Sulla riforma sanitaria approvata dalla Regione Basilicata si registra l’intervento di Giuseppe Costanzo, Segretario provinciale Fials e delegato alla Sanità della Segreteria Regionale Confsal.
Con l’intervista di fine agosto, un classico della politica lucana per riconoscere verità scomode riducendone l’impatto, l’assessore alle Politiche della Persona, Prof.ssa Flavia Franconi conferma quanto affermato da noi e da altre sigle sindacali all’epoca: dietro la legge regionale di riforma sanitaria non c’era nessun disegno strategico di riordino ma semplicemente la necessità di ricondurre gli ospedali del territorio sotto l’ombrello protettivo di Potenza e di Matera per metterne i numeri insufficienti, sia sul piano economico sia delle attività, al riparo dai tagli del famigerato Decreto Ministeriale 70. Lo avessero ammesso con la stessa franchezza all’epoca ci saremmo evitati fraintendimenti, perdite di tempo, illusioni alimentate e successive delusioni. E invece no, nei road tour di presentazione e poi nelle lunghe discussioni, il mantra era di segno contrario: “il commissariamento dei piccoli ospedali non è la ragione della riforma”.

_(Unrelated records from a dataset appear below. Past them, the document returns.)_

(** * BitFieldEmitter: a bit-indexed event emitter

    Shallow embedding of [packages/bits/src/classes/BitFieldEmitter.ts]
    and the properties of its subscribe / unsubscribe / one-shot / publish
    operations.

    - JavaScript numbers used as event codes are integers ([Z]); the
      operators [&] and [<<] go through [ToInt32] and mask the shift count
      with 31, as ECMAScript prescribes.
    - A [Set] of handlers is its list of entries in insertion order, where
      a deleted entry leaves an empty cell behind (ECMAScript's [SetData]):
      this is what makes iteration with [for .. of] live under deletion.
    - [this.handlers] is a list of such sets; reading a slot past its end
      yields [undefined], and calling a method on it raises a [TypeError].
    - Methods thread the emitter explicitly and return a completion
      (normal or thrown); a throw keeps the mutations made so far. *)

From stdpp Require Import base numbers list option.

Local Open Scope Z_scope.

(** ** Integer operators of the source language *)

Module JS.

Definition ToInt32 (x : Z) : Z := (x + 2 ^ 31) mod 2 ^ 32 - 2 ^ 31.

(** [a << n] *)
Definition shl (a n : Z) : Z := ToInt32 (Z.shiftl (ToInt32 a) (n mod 32)).

(** [a & b] *)
Definition and (a b : Z) : Z := Z.land (ToInt32 a) (ToInt32 b).

(** [a | b] *)
Definition or (a b : Z) : Z := Z.lor (ToInt32 a) (ToInt32 b).

(** Truthiness of a number in a condition. *)
Definition truthy (x : Z) : bool := negb (x =? 0).

End JS.

(** The test [code & (1 << i)] of [on] and [emit]. *)
Definition bit_set (code : Z) (i : nat) : bool :=
  JS.truthy (JS.and code (JS.shl 1 (Z.of_nat i))).

(** ** Handlers

    Handlers are compared by reference.  A client function is identified
    by [fn_id]; its body is opaque, and what the emitter sees of a call is
    whether it returns or throws ([fn_throws]).  Client functions that call
    back into the emitter while they run are outside this model.  The
    closure [onceHandler] built by [once] is identified by the allocation
    number [closure]; it captures the wrapped function and the
    [maxBitsHint] of the [once] call.  That closure never escapes [once],
    so what it wraps is always a client function. *)

Record client_fn := ClientFn { fn_id : nat; fn_throws : bool }.

Inductive handler :=
| Fn (f : client_fn)
| OnceHandler (closure : nat) (inner : client_fn) (maxBitsHint : Z).

#[global] Instance client_fn_eq_dec : EqDecision client_fn.
Proof. solve_decision. Defined.

#[global] Instance handler_eq_dec : EqDecision handler.
Proof. solve_decision. Defined.

Inductive exn :=
| TypeError
| RangeError
| Raised (f : client_fn).

Inductive completion :=
| Normal
| Throw (e : exn).

(** The client function a handler ends up running. *)
Definition target (h : handler) : client_fn :=
  match h with
  | Fn f => f
  | OnceHandler _ f _ => f
  end.

(** ** Sets of handlers *)

Abbreviation hset := (list (option handler)).

Module HSet.

Definition has (h : handler) (s : hset) : bool := bool_decide (Some h ∈ s).

Definition add (h : handler) (s : hset) : hset :=
  if has h s then s else s ++ [Some h].

Definition delete (h : handler) (s : hset) : hset :=
  (fun e => if decide (e = Some h) then None else e) <$> s.

(** The handlers [values()] yields on an unchanging set. *)
Definition values (s : hset) : list handler := omap id s.

End HSet.

Local Close Scope Z_scope.

(** ** Closed forms of the loops over the table *)

(** [f j] applied to every slot [j] of [tbl] with [lo <= j < hi]. *)
Definition update_range (f : nat -> hset -> hset) (lo hi : nat) (tbl : list hset)
  : list hset :=
  imap (fun j s => if bool_decide (lo <= j < hi) then f j s else s) tbl.

(** Some index [j] among the [n] from [bit] on lies past a table of [len]
    slots and is one the loop reads ([p j]). *)
Definition past_end (p : nat -> bool) (len bit n : nat) : bool :=
  existsb (fun j => bool_decide (len <= j) && p j) (seq bit n).

Definition thrown_if (b : bool) : completion :=
  if b then Throw TypeError else Normal.

Definition on_slot (code : Z) (h : handler) (j : nat) (s : hset) : hset :=
  if bit_set code j then HSet.add h s else s.

Definition delete_all (hs : list handler) (s : hset) : hset :=
  foldl (fun s h => HSet.delete h s) s hs.

(** ** Iterables

    An [Iterable] is known to [for .. of] only through what each walk over
    it yields: [it k] is what the [k]-th walk from now on gets.  An array
    or a [Set] hands out a fresh iterator at every walk and yields its
    elements every time ([collection]); a generator or an iterator such as
    [set.values()] hands out itself, yields its elements on the first walk
    and nothing afterwards ([single_pass]).  A walk is finite and does not
    touch the emitter. *)

Definition iterable (A : Type) : Type := nat -> list A.

Definition collection {A} (xs : list A) : iterable A := fun _ => xs.

Definition single_pass {A} (xs : list A) : iterable A :=
  fun k => match k with O => xs | S _ => [] end.

(** One [for .. of]: what it yields, and the iterable as later walks
    find it. *)
Definition walk {A} (it : iterable A) : list A * iterable A :=
  (it O, fun k => it (S k)).

Section Emitter.

Context {T : Type}.

(** What the handlers were called with: [Dispatch] is the call
    [handler(data, code)] made by [emit], [Forward] the call
    [handler(...args)] made by a [onceHandler]. *)
Inductive event :=
| Dispatch (h : handler) (data : T) (code : Z)
| Forward (a : handler) (f : client_fn) (data : T) (code : Z).

(** The emitter, together with the number of closures allocated so far
    and the calls observed so far. *)
Record BitFieldEmitter := Emitter {
  maxBits : Z;
  handlers : list hset;
  closures : nat;
  calls : list event
}.

Definition with_handlers (e : BitFieldEmitter) (tbl : list hset) :=
  Emitter (maxBits e) tbl (closures e) (calls e).

Definition log (ev : event) (e : BitFieldEmitter) :=
  Emitter (maxBits e) (handlers e) (closures e) (calls e ++ [ev]).

(** [new BitFieldEmitter(maxBits)]; [Array(n)] raises a [RangeError]
    unless [n] is an array length. *)
Definition new (maxBits : Z) : BitFieldEmitter + exn :=
  if bool_decide (0 ≤ maxBits < 2 ^ 32)%Z
  then inl (Emitter maxBits (replicate (Z.to_nat maxBits) []) 0 [])
  else inr RangeError.

(** A parameter [maxBitsHint = this.maxBits]. *)
Definition hint_or_default (hint : option Z) (e : BitFieldEmitter) : Z :=
  default (maxBits e) hint.

(** *** on *)

Fixpoint on_loop (n i : nat) (code : Z) (h : handler) (tbl : list hset)
  : list hset * completion :=
  match n with
  | O => (tbl, Normal)
  | S n' =>
      if bit_set code i then
        match tbl !! i with
        | Some s => on_loop n' (S i) code h (<[i := HSet.add h s]> tbl)
        | None => (tbl, Throw TypeError)
        end
      else on_loop n' (S i) code h tbl
  end.

Definition on (code : Z) (h : handler) (hint : option Z) (e : BitFieldEmitter)
  : BitFieldEmitter * completion :=
  let r := on_loop (Z.to_nat (hint_or_default hint e)) 0 code h (handlers e) in
  (with_handlers e r.1, r.2).

(** *** remove *)

Fixpoint remove_loop (n bit : nat) (h : handler) (tbl : list hset)
  : list hset * completion :=
  match n with
  | O => (tbl, Normal)
  | S n' =>
      match tbl !! bit with
      | Some s => remove_loop n' (S bit) h (<[bit := HSet.delete h s]> tbl)
      | None => (tbl, Throw TypeError)
      end
  end.

Definition remove (h : handler) (hint : option Z) (e : BitFieldEmitter)
  : BitFieldEmitter * completion :=
  let r := remove_loop (Z.to_nat (hint_or_default hint e)) 0 h (handlers e) in
  (with_handlers e r.1, r.2).

(** *** removeGroup

    [removeGroup_slot] is the inner [for .. of] over what one walk yields,
    [removeGroup_loop] the loop over the bits, with a new walk over
    [handlers] at every bit. *)

Fixpoint removeGroup_slot (hs : list handler) (bit : nat) (tbl : list hset)
  : list hset * completion :=
  match hs with
  | [] => (tbl, Normal)
  | h :: hs' =>
      match tbl !! bit with
      | Some s => removeGroup_slot hs' bit (<[bit := HSet.delete h s]> tbl)
      | None => (tbl, Throw TypeError)
      end
  end.

Fixpoint removeGroup_loop (n bit : nat) (handlers : iterable handler)
  (tbl : list hset) : list hset * completion :=
  match n with
  | O => (tbl, Normal)
  | S n' =>
      let (hs, handlers') := walk handlers in
      match removeGroup_slot hs bit tbl with
      | (tbl', Normal) => removeGroup_loop n' (S bit) handlers' tbl'
      | r => r
      end
  end.

Definition removeGroup (hs : iterable handler) (hint : option Z)
  (e : BitFieldEmitter) : BitFieldEmitter * completion :=
  let r := removeGroup_loop (Z.to_nat (hint_or_default hint e)) 0 hs (handlers e) in
  (with_handlers e r.1, r.2).

(** *** once *)

Definition once (code : Z) (f : client_fn) (hint : option Z)
  (e : BitFieldEmitter) : BitFieldEmitter * completion :=
  let maxBitsHint := hint_or_default hint e in
  let onceHandler := OnceHandler (closures e) f maxBitsHint in
  on code onceHandler (Some maxBitsHint)
     (Emitter (maxBits e) (handlers e) (S (closures e)) (calls e)).

(** *** Calling a handler *)

Definition invoke (h : handler) (data : T) (code : Z) (e : BitFieldEmitter)
  : BitFieldEmitter * completion :=
  match h with
  | Fn f => (e, if fn_throws f then Throw (Raised f) else Normal)
  | OnceHandler _ f maxBitsHint =>
      let e1 := log (Forward h f data code) e in
      if fn_throws f then (e1, Throw (Raised f))
      else remove h (Some maxBitsHint) e1
  end.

Una riforma in cui ha creduto talmente poco il governo regionale al punto che non sono stati attuati neppure corollari così semplici come i report sullo stato dell’attuazione. I risultati fallimentari sono invece sotto gli occhi di tutti: la fuga dei pazienti dalla periferia continua alimentando afflussi e affanno al San Carlo. Si è riusciti così nella difficile impresa di registrare nella stessa azienda la presenza di personale frustrato e demotivato per inattività e dipendenti stressati e preoccupati per gli eccessivi carichi di lavoro.
Nulla è stato fatto dalla direzione strategica del San Carlo per attuare quel modello annunciato di intensità di cure che consentirebbe concretamente di rivitalizzare gli ospedali del territorio e ridurre gli eccessi di carico. E se, come ammette la stessa assessora Franconi, in alcune specialità è difficile reclutare medici, ci sono invece precise scelte del management nelle carenze croniche di personale infermieristico, oss e Tecnici di Laboratorio etc che abbiamo denunciato più volte e che generano gravi difficoltà organizzative per i lavoratori . E’ difficile gestire, con un personale scarso, i tanti compiti necessari a garantire la sicurezza dei lavoratori e dei pazienti e la qualità del servizio, a partire dai livelli essenziali di assistenza che gli ospedale devono assicurare. Si espone così tutto il personale al serio rischio di danni psicofisici e si nega all’utenza un’assistenza adeguata.
Senza un disegno strategico per il rilancio degli ospedali del territorio disagi e difficoltà continueranno a crescere. La raffica di concorsi per assegnare numerosi posti di primario finisce così per rappresentare soltanto la risposta alle esigenze e alle ambizioni personali di professionisti qualificati ma comunque giunti al viale del tramonto con la “frustrazione” di non avere “completato” la carriera. E invece esperienze concrete e consolidate ci dimostrano che non serve allargare un’offerta standard che da tempo ha perso le capacità attrattiva. Bisogna invece puntare alla valorizzazione delle eccellenze, alle alte specialità che pure sono presenti negli ospedali del territorio e che possono rappresentare effettivamente poli di attrazione e volani di sviluppo: dalla fisiopatologia respiratoria di Pescopagano che attira pazienti da due diversi bacini di utenza campani (l’Alta Irpinia e l’alta e media valle del Sele) alla chirurgia bariatrica di Villa d’Agri che già costituisce il centro di riferimento regionale.
Voglio concludere questa mia riflessione sottolineando l’importanza di un annuncio contenuto nell’intervista e nelle dichiarazioni del dg Pafundi: se, come affermato con soddisfazione da entrambi, si è completato il piano di rientro dei vecchi debiti e i conti della sanità regionale sono in ordine, i management aziendali non hanno più alibi nel fare muro contro le richieste anche più semplici e modeste del personale. Il risanamento è stato anche frutto dei sacrifici dei lavoratori che ora hanno anche il diritto di ottenere qualche riconoscimento.